Collected data entries:
(* ===== verification/VerifiedBoot.v ===== *)
(** The boot-time check of the firmware image (firmware/shared/verified_boot.c):
    the boot key derived from the device identity, the tag of an image
    descriptor, and the roll back to the other slot. *)

From S2P Require Import Prelude Hmac.
Import hmac.

Module verified_boot.

Definition VERIFIED_BOOT_HASH_SIZE : nat := 32.
Definition VERIFIED_BOOT_KEY_SIZE : nat := 32.

Inductive VerifiedBootResult_t :=
| BOOT_OK
| BOOT_ERR_INTEGRITY
| BOOT_ERR_KEY_DERIVATION
| BOOT_ERR_NOT_PROVISIONED
| BOOT_ERR_PARAM_NULL.

#[export] Instance VerifiedBootResult_eq_dec : EqDecision VerifiedBootResult_t.
Proof. solve_decision. Defined.

Record BootVerification_t := mk_verification {
  result : VerifiedBootResult_t;
  image_valid : bool;
  rollback_triggered : bool;
  fw_version : Z }.

#[export] Instance eta_verification : Eta BootVerification_t := fun r =>
  mk_verification (result r) (image_valid r) (rollback_triggered r) (fw_version r).

Record FlashImageDescriptor_t := mk_descriptor {
  slot : Z;
  size : Z;
  version : Z;
  hash : list Z;
  present : bool }.

Definition zero_verification : BootVerification_t := mk_verification BOOT_OK false false 0.

Definition derivation_context : list Z := cstr "verified_boot_key_derivation".

(** The nine bytes of [data_to_hash] that are filled in. *)
Definition data_to_hash (d : FlashImageDescriptor_t) : list Z :=
  be_bytes 4 (version d) ++ be_bytes 4 (size d) ++ [u8 (slot d)].

Section boot.
Context `{MdHmac}.

(** The code, and the derived key where [*derived_key] is written; [out] says
    whether the caller passes a buffer. *)
Definition verified_boot_derive_key (identity_key : option (list Z)) (identity_len : Z) (out : bool)
  : VerifiedBootResult_t * option (list Z) :=
  match identity_key with
  | Some k =>
      if negb out then (BOOT_ERR_PARAM_NULL, None)
      else if negb (identity_len =? Z.of_nat VERIFIED_BOOT_KEY_SIZE) then (BOOT_ERR_KEY_DERIVATION, None)
      else
        (BOOT_OK, Some (take VERIFIED_BOOT_KEY_SIZE
                          (iot_hmac_sha256 (take (Z.to_nat identity_len) k) derivation_context)))
  | None => (BOOT_ERR_PARAM_NULL, None)
  end.

(** The code, and [*result] where it is written. *)
Definition verified_boot_check (descriptor : option FlashImageDescriptor_t)
    (identity_key : option (list Z)) (identity_len : Z) (out : bool)
  : VerifiedBootResult_t * option BootVerification_t :=
  match descriptor, identity_key with
  | Some d, Some k =>
      if negb out then (BOOT_ERR_PARAM_NULL, None)
      else
        let res := zero_verification <| fw_version := version d |> in
        if negb (present d) then
          (BOOT_OK, Some (res <| result := BOOT_ERR_INTEGRITY |> <| image_valid := false |>))
        else
          match verified_boot_derive_key (Some k) identity_len true with
          | (BOOT_OK, Some derived_key) =>
              let computed_hash := iot_hmac_sha256 derived_key (data_to_hash d) in
              let valid := bool_decide (computed_hash = take VERIFIED_BOOT_HASH_SIZE (hash d)) in
              (BOOT_OK, Some (res <| image_valid := valid |>
                                  <| result := if valid then BOOT_OK else BOOT_ERR_INTEGRITY |>))
          | (dk_result, _) => (BOOT_OK, Some (res <| result := dk_result |> <| image_valid := false |>))
          end
  | _, _ => (BOOT_ERR_PARAM_NULL, None)
  end.

Section full.
Context {W : Type}.
Implicit Types (w : W).

(** The callbacks are functions of the flash [W]: [read_image] fills the
    descriptor it is given, [rollback] says whether the switch succeeded. *)
Definition verified_boot_full_check
    (read_image : option (Z -> W -> option FlashImageDescriptor_t * W))
    (rollback : option (Z -> W -> bool * W))
    (identity_key : option (list Z)) (identity_len active_slot : Z) (out : bool) w
  : VerifiedBootResult_t * option BootVerification_t * W :=
  match read_image, identity_key, out with
  | Some read, Some k, true =>
      let '(desc, w) := read active_slot w in
      match desc with
      | None =>
          (BOOT_OK, Some (zero_verification <| result := BOOT_ERR_NOT_PROVISIONED |>
                                            <| image_valid := false |>), w)
      | Some d =>
          match verified_boot_check (Some d) (Some k) identity_len true with
          | (BOOT_OK, Some res) =>
              match rollback with
              | Some f =>
                  if negb (image_valid res) then
                    let other_slot := if active_slot =? 0 then 1 else 0 in
                    let '(ok, w) := f other_slot w in
                    (BOOT_OK, Some (if ok : bool then res <| rollback_triggered := true |> else res), w)
                  else (BOOT_OK, Some res, w)
              | None => (BOOT_OK, Some res, w)
              end
          | (vr, res) => (vr, res, w)
          end
      end
  | _, _, _ => (BOOT_ERR_PARAM_NULL, None, w)
  end.

End full.

(** ** What makes an image valid *)

(** The tag a provisioned image carries. *)
Definition image_tag (identity_key : list Z) (d : FlashImageDescriptor_t) : list Z :=
  iot_hmac_sha256 (iot_hmac_sha256 identity_key derivation_context) (data_to_hash d).

Record wf_descriptor (d : FlashImageDescriptor_t) : Prop := {
  wfd_hash : length (hash d) = VERIFIED_BOOT_HASH_SIZE;
  wfd_version : is_u32 (version d);
  wfd_size : is_u32 (size d);
  wfd_slot : is_u32 (slot d) }.

Definition wf_key (k : list Z) : Prop := length k = VERIFIED_BOOT_KEY_SIZE.

(** The verdict of the check with a key of the right size. *)
Definition verdict (k : list Z) (d : FlashImageDescriptor_t) : BootVerification_t :=
  let valid := present d && bool_decide (hash d = image_tag k d) in
  mk_verification (if valid then BOOT_OK else BOOT_ERR_INTEGRITY) valid false (version d).

Lemma derive_key_spec `{!MdHmacOk _} k :
  wf_key k ->
  verified_boot_derive_key (Some k) 32 true = (BOOT_OK, Some (iot_hmac_sha256 k derivation_context)).
Proof.
  intros Hk. unfold verified_boot_derive_key. change (Z.to_nat 32) with 32%nat.
  rewrite (take_ge k) by (rewrite Hk; reflexivity).
  rewrite take_ge by (rewrite iot_hmac_length; reflexivity). reflexivity.
Qed.

Lemma check_verdict `{!MdHmacOk _} d k :
  wf_descriptor d -> wf_key k ->
  verified_boot_check (Some d) (Some k) 32 true = (BOOT_OK, Some (verdict k d)).
Proof.
  intros [Hh _ _ _] Hk. unfold verified_boot_check, verdict, image_tag.
  rewrite (derive_key_spec k Hk), (take_ge (hash d)) by (rewrite Hh; reflexivity).
  destruct (present d); cbn [negb andb]; [|reflexivity].
  set (tag := iot_hmac_sha256 _ (data_to_hash d)).
  rewrite (bool_decide_ext (tag = hash d) (hash d = tag)) by (split; congruence).
  reflexivity.
Qed.

Lemma data_to_hash_inj d1 d2 :
  wf_descriptor d1 -> wf_descriptor d2 -> data_to_hash d1 = data_to_hash d2 ->
  version d1 = version d2 /\ size d1 = size d2 /\ u8 (slot d1) = u8 (slot d2).
Proof.
  intros [_ V1 S1 _] [_ V2 S2 _] E. unfold data_to_hash in E.
  apply app_inj_1 in E as [Ev E]; [|rewrite !be_bytes_length; reflexivity].
  apply app_inj_1 in E as [Es E]; [|rewrite !be_bytes_length; reflexivity].
  apply be_bytes_inj in Ev; [|exact V1|exact V2]. apply be_bytes_inj in Es; [|exact S1|exact S2].
  repeat split; congruence.
Qed.

(** ** Properties *)

(** The whole boot check of a device with a 32-byte key.  The image is valid
    exactly when the slot holds one whose stored hash is the tag of its version,
    size and slot; a valid image leaves the flash alone; an invalid one switches
    to the other slot, and the result says whether that worked. *)
Theorem full_check_decides `{!MdHmacOk _} {W} (read : Z -> W -> option FlashImageDescriptor_t * W)
    (rollback : Z -> W -> bool * W) k active w d w1 :
  wf_descriptor d -> wf_key k -> read active w = (Some d, w1) ->
  exists v w', verified_boot_full_check (Some read) (Some rollback) (Some k) 32 active true w
               = (BOOT_OK, Some v, w') /\
    (image_valid v = true <-> present d = true /\ hash d = image_tag k d) /\
    (image_valid v = true -> w' = w1 /\ rollback_triggered v = false /\ result v = BOOT_OK) /\
    (image_valid v = false ->
       (rollback_triggered v, w') = rollback (if active =? 0 then 1 else 0) w1 /\
       result v = BOOT_ERR_INTEGRITY).
Proof.
  intros Hd Hk Hr. unfold verified_boot_full_check. rewrite Hr, (check_verdict d k Hd Hk).
  assert (image_valid (verdict k d) = true <-> present d = true /\ hash d = image_tag k d) as Hv.
  { cbn. rewrite andb_true_iff, bool_decide_eq_true. reflexivity. }
  revert Hv. unfold verdict. cbn. destruct (present d && _); cbn; intros Hv.
  - eexists _, _. split; [reflexivity|]. cbn. repeat split; try apply Hv; auto; discriminate.
  - destruct (rollback _ w1) as [ok w2]. eexists _, _. split; [reflexivity|].
    destruct ok; cbn; repeat split; try apply Hv; auto; try discriminate; intros; apply Hv; auto.
Qed.

(** One stored hash that is valid for two descriptors of the same device fixes
    version, size and the low byte of the slot, or is one HMAC digest of two
    different messages. *)
Theorem hash_binds_descriptor `{!MdHmacOk _} k d1 d2 v1 v2 :
  wf_descriptor d1 -> wf_descriptor d2 -> wf_key k -> hash d1 = hash d2 ->
  verified_boot_check (Some d1) (Some k) 32 true = (BOOT_OK, Some v1) -> image_valid v1 = true ->
  verified_boot_check (Some d2) (Some k) 32 true = (BOOT_OK, Some v2) -> image_valid v2 = true ->
  (version d1 = version d2 /\ size d1 = size d2 /\ u8 (slot d1) = u8 (slot d2)) \/
  (data_to_hash d1 <> data_to_hash d2 /\ image_tag k d1 = image_tag k d2).
Proof.
  intros H1 H2 Hk Eh. rewrite (check_verdict d1 k), (check_verdict d2 k) by assumption.
  intros [= <-] Hv1 [= <-] Hv2. cbn in Hv1, Hv2. reflect.
  destruct (decide (data_to_hash d1 = data_to_hash d2)) as [E|Hne].
  - left. apply data_to_hash_inj; assumption.
  - right. split; [exact Hne|congruence].
Qed.

(** When the HMAC primitive fails, [iot_hmac_sha256] answers zeros, so an image
    whose stored hash is zero is valid on every device. *)
Theorem failed_hmac_accepts_zero_hash k d :
  (forall key data, mbedtls_md_hmac key data = None) ->
  wf_key k -> present d = true -> hash d = zeros 32 ->
  exists v, verified_boot_check (Some d) (Some k) 32 true = (BOOT_OK, Some v) /\ image_valid v = true.
Proof.
  intros Hf Hk Hp Hh. unfold verified_boot_check. rewrite Hp, Hh. cbn -[iot_hmac_sha256 take data_to_hash].
  eexists. split; [reflexivity|]. unfold iot_hmac_sha256. rewrite !Hf. reflexivity.
Qed.

End boot.

(** ** The theorems on a concrete device *)

Definition demo_key : list Z := replicate 32 7.

Definition demo_image (active : Z) (h : list Z) : FlashImageDescriptor_t :=
  mk_descriptor active 1024 3 h true.

Definition demo_tag (active : Z) : list Z :=
  image_tag (H := mix_hmac) demo_key (demo_image active (zeros 32)).

(** A flash that records the slot it boots from; slot 0 holds a damaged image. *)
Definition demo_read (s : Z) (w : Z) : option FlashImageDescriptor_t * Z :=
  (Some (demo_image s (if s =? 0 then zeros 32 else demo_tag s)), w).

Definition demo_rollback (s : Z) (w : Z) : bool * Z := (true, s).

Lemma demo_image_wf s h : is_u32 s -> length h = 32%nat -> wf_descriptor (demo_image s h).
Proof. intros Hs Hh. split; cbn; [exact Hh| | |exact Hs]; unfold is_u32; lia. Qed.

Lemma full_check_decides_witness :
  verified_boot_full_check (H := mix_hmac) (Some demo_read) (Some demo_rollback) (Some demo_key) 32 0 true 0
    = (BOOT_OK, Some (mk_verification BOOT_ERR_INTEGRITY false true 3), 1) /\
  exists v w', verified_boot_full_check (H := mix_hmac) (Some demo_read) (Some demo_rollback)
                 (Some demo_key) 32 0 true 0 = (BOOT_OK, Some v, w') /\
    (image_valid v = true <-> present (demo_image 0 (zeros 32)) = true /\
       zeros 32 = image_tag (H := mix_hmac) demo_key (demo_image 0 (zeros 32))).
Proof.
  split; [vm_compute; reflexivity|].
  destruct (full_check_decides (H := mix_hmac) demo_read demo_rollback demo_key 0 0
              (demo_image 0 (zeros 32)) 0) as (v & w' & Hc & Hv & _).
  - apply demo_image_wf; [unfold is_u32; lia|reflexivity].
  - reflexivity.
  - reflexivity.
  - exists v, w'. split; [exact Hc|exact Hv].
Defined.

Lemma hash_binds_descriptor_witness :
  (version (demo_image 1 (demo_tag 1)) = version (demo_image 257 (demo_tag 1)) /\
   size (demo_image 1 (demo_tag 1)) = size (demo_image 257 (demo_tag 1)) /\ u8 1 = u8 257) \/
  (data_to_hash (demo_image 1 (demo_tag 1)) <> data_to_hash (demo_image 257 (demo_tag 1)) /\
   image_tag (H := mix_hmac) demo_key (demo_image 1 (demo_tag 1))
   = image_tag (H := mix_hmac) demo_key (demo_image 257 (demo_tag 1))).
Proof.
  eapply (hash_binds_descriptor (H := mix_hmac) demo_key (demo_image 1 (demo_tag 1))
           (demo_image 257 (demo_tag 1))).
  - apply demo_image_wf; [unfold is_u32; lia|vm_compute; reflexivity].
  - apply demo_image_wf; [unfold is_u32; lia|vm_compute; reflexivity].
  - reflexivity.
  - reflexivity.
  - vm_compute. reflexivity.
  - reflexivity.
  - vm_compute. reflexivity.
  - reflexivity.
Defined.

Lemma failed_hmac_accepts_zero_hash_witness :
  exists v, verified_boot_check (H := fun _ _ => None) (Some (demo_image 0 (zeros 32))) (Some demo_key) 32 true
            = (BOOT_OK, Some v) /\ image_valid v = true.
Proof.
  apply (failed_hmac_accepts_zero_hash (H := fun _ _ => None)); reflexivity.
Defined.

End verified_boot.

PROBLEM TO SOLVE
From the data above, reproduce word for word the lines running from the line with "(version d1 = version" to the line with "wf_key k -> present", ends included.

RESPONSE AREA
  (version d1 = version d2 /\ size d1 = size d2 /\ u8 (slot d1) = u8 (slot d2)) \/
  (data_to_hash d1 <> data_to_hash d2 /\ image_tag k d1 = image_tag k d2).
Proof.
  intros H1 H2 Hk Eh. rewrite (check_verdict d1 k), (check_verdict d2 k) by assumption.
  intros [= <-] Hv1 [= <-] Hv2. cbn in Hv1, Hv2. reflect.
  destruct (decide (data_to_hash d1 = data_to_hash d2)) as [E|Hne].
  - left. apply data_to_hash_inj; assumption.
  - right. split; [exact Hne|congruence].
Qed.

(** When the HMAC primitive fails, [iot_hmac_sha256] answers zeros, so an image
    whose stored hash is zero is valid on every device. *)
Theorem failed_hmac_accepts_zero_hash k d :
  (forall key data, mbedtls_md_hmac key data = None) ->
  wf_key k -> present d = true -> hash d = zeros 32 ->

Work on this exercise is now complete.